> Assignment: Restate word for word the lines of the records below, starting at the line that contains "A) (fin : M" and ending at the line that contains "apply IH. intros", with both of those lines included and nothing else.

> Task inputs:
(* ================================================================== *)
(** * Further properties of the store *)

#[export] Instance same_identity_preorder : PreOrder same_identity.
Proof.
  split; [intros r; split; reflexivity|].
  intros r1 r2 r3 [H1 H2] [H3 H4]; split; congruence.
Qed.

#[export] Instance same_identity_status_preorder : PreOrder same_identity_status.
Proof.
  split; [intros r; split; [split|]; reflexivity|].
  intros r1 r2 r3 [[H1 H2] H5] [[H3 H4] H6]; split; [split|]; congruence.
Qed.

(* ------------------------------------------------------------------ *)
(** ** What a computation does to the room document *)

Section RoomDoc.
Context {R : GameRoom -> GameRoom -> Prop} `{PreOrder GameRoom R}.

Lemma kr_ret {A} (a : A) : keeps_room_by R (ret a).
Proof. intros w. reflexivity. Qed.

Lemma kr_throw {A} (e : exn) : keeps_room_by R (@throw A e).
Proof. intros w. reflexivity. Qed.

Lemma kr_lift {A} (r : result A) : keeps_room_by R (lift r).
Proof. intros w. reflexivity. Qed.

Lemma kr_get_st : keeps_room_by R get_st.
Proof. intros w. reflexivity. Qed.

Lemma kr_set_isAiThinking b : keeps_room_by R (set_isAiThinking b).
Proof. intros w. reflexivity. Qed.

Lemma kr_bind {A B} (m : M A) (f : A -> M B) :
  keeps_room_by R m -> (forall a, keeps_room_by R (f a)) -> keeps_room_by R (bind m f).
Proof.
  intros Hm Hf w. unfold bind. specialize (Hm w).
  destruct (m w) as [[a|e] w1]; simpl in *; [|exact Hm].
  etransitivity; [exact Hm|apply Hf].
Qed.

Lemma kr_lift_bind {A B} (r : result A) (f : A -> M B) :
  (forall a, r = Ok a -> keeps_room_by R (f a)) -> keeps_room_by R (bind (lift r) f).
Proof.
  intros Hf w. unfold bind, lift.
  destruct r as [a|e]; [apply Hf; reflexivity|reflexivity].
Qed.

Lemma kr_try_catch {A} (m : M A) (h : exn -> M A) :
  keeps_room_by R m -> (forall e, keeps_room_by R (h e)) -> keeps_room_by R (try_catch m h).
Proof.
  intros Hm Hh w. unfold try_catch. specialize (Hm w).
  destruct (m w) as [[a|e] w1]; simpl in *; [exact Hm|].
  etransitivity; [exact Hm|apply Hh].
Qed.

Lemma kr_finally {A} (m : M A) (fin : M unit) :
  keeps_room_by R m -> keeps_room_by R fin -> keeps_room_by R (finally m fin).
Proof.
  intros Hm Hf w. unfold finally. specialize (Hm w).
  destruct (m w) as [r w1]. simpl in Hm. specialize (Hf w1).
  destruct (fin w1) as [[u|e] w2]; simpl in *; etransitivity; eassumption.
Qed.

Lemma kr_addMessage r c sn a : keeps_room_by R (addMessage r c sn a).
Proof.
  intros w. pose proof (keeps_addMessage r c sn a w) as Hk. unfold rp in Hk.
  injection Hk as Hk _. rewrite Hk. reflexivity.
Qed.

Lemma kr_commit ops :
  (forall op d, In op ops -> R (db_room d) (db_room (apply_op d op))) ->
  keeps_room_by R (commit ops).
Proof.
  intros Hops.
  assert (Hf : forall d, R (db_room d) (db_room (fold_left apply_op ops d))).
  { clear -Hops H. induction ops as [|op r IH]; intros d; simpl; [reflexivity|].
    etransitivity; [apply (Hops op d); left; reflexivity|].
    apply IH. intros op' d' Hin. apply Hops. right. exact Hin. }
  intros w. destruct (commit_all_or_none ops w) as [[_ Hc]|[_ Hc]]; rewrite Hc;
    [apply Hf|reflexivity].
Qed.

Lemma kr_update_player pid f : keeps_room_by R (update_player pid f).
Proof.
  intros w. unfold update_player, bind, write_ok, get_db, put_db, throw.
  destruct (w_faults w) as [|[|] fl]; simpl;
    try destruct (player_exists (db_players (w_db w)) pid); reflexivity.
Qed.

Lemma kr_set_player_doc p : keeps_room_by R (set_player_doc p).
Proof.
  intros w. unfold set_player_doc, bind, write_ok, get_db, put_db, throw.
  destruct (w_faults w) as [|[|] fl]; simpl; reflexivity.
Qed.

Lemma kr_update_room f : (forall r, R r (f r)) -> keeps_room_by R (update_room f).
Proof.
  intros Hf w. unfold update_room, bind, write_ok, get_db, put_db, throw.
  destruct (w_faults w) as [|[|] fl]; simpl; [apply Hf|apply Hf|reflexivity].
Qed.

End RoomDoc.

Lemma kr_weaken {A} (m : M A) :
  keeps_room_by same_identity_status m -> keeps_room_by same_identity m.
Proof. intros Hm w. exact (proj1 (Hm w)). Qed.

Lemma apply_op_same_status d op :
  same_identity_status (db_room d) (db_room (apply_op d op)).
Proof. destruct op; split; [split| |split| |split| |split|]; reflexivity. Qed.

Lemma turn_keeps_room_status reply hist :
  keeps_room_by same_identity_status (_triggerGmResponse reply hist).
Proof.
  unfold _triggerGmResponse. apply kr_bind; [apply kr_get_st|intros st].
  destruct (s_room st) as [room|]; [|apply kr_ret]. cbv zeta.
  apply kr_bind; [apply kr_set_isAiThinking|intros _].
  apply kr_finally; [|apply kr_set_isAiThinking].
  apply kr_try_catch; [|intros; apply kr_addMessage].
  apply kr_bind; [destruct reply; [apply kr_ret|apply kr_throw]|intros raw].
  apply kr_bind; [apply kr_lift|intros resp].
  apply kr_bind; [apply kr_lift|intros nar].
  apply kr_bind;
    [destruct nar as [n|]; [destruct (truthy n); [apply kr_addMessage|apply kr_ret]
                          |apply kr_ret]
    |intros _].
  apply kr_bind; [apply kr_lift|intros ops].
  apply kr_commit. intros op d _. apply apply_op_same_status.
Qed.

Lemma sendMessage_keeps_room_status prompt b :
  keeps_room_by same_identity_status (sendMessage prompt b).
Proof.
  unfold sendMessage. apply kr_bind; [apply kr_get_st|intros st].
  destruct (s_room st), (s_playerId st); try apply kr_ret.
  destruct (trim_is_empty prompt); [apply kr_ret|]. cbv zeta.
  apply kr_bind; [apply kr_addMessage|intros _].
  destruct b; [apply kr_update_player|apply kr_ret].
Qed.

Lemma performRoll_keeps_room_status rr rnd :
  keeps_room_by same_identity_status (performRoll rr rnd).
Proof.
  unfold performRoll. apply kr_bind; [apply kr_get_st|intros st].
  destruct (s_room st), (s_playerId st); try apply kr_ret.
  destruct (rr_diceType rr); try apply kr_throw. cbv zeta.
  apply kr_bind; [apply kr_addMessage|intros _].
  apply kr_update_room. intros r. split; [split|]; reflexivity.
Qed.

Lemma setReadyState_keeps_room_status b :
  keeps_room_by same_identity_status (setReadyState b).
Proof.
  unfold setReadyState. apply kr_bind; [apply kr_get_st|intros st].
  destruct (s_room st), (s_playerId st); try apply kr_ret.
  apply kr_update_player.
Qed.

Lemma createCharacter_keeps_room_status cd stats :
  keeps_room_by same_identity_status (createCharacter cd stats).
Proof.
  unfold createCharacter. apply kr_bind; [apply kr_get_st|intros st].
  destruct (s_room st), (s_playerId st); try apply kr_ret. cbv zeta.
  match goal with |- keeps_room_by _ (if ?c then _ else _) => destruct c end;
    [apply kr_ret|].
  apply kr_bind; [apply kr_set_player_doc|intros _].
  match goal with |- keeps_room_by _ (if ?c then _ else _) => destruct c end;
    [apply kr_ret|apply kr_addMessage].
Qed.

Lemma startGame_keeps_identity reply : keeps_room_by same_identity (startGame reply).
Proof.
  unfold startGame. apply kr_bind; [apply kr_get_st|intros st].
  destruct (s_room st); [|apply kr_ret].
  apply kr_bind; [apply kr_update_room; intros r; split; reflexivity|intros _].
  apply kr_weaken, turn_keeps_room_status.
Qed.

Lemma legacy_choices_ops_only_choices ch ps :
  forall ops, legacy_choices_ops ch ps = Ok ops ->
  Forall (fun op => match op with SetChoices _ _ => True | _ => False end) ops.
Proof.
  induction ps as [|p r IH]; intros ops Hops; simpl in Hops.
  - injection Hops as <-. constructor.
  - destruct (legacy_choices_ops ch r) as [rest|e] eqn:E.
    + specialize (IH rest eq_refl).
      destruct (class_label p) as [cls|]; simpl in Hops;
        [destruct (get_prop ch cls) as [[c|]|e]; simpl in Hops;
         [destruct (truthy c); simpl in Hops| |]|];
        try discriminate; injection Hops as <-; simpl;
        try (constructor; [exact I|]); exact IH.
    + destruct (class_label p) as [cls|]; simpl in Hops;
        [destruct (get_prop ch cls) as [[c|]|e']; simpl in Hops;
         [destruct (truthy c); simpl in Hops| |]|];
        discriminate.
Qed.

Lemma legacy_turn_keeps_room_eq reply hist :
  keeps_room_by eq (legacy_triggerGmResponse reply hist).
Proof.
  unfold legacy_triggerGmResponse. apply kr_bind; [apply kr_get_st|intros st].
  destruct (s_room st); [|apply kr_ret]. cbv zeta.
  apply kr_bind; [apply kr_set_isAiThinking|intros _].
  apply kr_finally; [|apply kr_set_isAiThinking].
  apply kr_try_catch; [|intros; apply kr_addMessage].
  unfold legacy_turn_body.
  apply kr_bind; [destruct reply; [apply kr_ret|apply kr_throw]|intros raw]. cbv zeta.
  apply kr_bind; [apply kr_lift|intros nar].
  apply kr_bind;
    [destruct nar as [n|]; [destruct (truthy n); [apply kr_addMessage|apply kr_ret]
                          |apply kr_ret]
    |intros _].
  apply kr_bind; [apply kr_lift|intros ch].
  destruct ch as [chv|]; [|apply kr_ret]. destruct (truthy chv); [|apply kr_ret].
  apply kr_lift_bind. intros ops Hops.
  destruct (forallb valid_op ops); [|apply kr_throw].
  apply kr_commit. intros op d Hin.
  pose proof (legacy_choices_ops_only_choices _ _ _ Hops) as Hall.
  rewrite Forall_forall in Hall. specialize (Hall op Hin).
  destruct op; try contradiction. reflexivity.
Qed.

> Result of the exercise:
Lemma kr_finally {A} (m : M A) (fin : M unit) :
  keeps_room_by R m -> keeps_room_by R fin -> keeps_room_by R (finally m fin).
Proof.
  intros Hm Hf w. unfold finally. specialize (Hm w).
  destruct (m w) as [r w1]. simpl in Hm. specialize (Hf w1).
  destruct (fin w1) as [[u|e] w2]; simpl in *; etransitivity; eassumption.
Qed.

Lemma kr_addMessage r c sn a : keeps_room_by R (addMessage r c sn a).
Proof.
  intros w. pose proof (keeps_addMessage r c sn a w) as Hk. unfold rp in Hk.
  injection Hk as Hk _. rewrite Hk. reflexivity.
Qed.

Lemma kr_commit ops :
  (forall op d, In op ops -> R (db_room d) (db_room (apply_op d op))) ->
  keeps_room_by R (commit ops).
Proof.
  intros Hops.
  assert (Hf : forall d, R (db_room d) (db_room (fold_left apply_op ops d))).
  { clear -Hops H. induction ops as [|op r IH]; intros d; simpl; [reflexivity|].
    etransitivity; [apply (Hops op d); left; reflexivity|].
    apply IH. intros op' d' Hin. apply Hops. right. exact Hin. }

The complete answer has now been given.